■ What the task requires: Say how many lines below hold the word "injectIntentIntoSchema"; give the number by itself.

*** Opening of Information shown ***

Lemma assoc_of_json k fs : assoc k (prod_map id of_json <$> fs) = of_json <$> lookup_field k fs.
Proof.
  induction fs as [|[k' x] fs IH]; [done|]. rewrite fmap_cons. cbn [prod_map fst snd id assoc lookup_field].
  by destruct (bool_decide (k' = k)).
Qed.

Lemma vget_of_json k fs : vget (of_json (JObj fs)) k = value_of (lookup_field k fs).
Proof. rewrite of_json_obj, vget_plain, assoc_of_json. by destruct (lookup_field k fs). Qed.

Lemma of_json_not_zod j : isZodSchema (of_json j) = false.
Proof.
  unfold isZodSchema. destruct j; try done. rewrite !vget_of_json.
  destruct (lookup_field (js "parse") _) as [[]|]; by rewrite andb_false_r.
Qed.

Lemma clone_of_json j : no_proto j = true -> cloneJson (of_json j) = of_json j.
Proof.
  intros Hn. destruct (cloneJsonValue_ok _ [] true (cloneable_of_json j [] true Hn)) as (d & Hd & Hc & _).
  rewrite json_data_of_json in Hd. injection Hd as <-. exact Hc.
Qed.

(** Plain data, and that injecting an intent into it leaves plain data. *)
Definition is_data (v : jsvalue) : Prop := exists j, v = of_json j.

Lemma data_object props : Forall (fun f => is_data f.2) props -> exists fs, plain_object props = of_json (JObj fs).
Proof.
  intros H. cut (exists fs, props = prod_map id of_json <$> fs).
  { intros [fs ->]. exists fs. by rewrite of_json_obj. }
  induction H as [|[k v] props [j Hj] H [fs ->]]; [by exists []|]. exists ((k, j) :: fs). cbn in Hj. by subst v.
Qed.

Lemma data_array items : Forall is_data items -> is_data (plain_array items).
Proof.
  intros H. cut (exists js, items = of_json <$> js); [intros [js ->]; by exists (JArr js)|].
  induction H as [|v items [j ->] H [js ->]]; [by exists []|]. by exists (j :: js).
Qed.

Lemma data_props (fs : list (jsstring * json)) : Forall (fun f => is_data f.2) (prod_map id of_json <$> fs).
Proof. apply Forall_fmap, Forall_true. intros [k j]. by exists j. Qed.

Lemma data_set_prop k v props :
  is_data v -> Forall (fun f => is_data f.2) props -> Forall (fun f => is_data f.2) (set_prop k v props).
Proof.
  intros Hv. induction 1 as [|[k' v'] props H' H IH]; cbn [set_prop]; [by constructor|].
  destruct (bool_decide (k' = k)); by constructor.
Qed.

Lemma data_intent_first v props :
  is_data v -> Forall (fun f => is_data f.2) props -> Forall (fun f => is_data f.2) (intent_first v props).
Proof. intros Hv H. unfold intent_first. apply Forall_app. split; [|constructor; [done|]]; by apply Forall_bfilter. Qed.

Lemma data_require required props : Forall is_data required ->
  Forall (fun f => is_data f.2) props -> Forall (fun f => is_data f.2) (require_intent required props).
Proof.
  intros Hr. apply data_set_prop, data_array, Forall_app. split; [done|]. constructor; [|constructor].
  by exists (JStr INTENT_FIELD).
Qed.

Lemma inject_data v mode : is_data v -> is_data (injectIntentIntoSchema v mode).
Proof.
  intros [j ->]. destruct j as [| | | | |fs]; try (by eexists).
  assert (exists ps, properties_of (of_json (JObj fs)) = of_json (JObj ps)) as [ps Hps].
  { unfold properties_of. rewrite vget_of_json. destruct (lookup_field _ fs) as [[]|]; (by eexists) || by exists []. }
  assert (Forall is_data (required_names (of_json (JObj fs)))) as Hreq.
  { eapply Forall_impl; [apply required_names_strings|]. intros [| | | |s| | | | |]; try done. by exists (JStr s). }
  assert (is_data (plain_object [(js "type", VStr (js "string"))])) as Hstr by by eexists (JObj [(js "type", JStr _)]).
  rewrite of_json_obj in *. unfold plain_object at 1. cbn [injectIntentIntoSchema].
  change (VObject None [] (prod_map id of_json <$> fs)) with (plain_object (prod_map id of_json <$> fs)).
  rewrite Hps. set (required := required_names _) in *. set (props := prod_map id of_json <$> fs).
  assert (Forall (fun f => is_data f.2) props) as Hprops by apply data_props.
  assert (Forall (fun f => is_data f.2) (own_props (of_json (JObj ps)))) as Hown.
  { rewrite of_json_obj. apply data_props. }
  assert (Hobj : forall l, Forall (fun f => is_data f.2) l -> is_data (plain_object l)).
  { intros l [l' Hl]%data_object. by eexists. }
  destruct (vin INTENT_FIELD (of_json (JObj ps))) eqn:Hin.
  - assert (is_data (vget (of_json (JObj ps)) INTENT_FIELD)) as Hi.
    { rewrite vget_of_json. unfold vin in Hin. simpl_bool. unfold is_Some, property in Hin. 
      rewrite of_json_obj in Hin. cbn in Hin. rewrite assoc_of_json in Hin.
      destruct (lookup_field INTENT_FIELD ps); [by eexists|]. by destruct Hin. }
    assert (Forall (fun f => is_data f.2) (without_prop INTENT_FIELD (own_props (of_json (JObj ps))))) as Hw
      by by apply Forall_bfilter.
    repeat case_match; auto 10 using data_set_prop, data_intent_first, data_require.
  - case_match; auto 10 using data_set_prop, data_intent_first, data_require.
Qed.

*** Close of Information shown ***

■ Written response: 2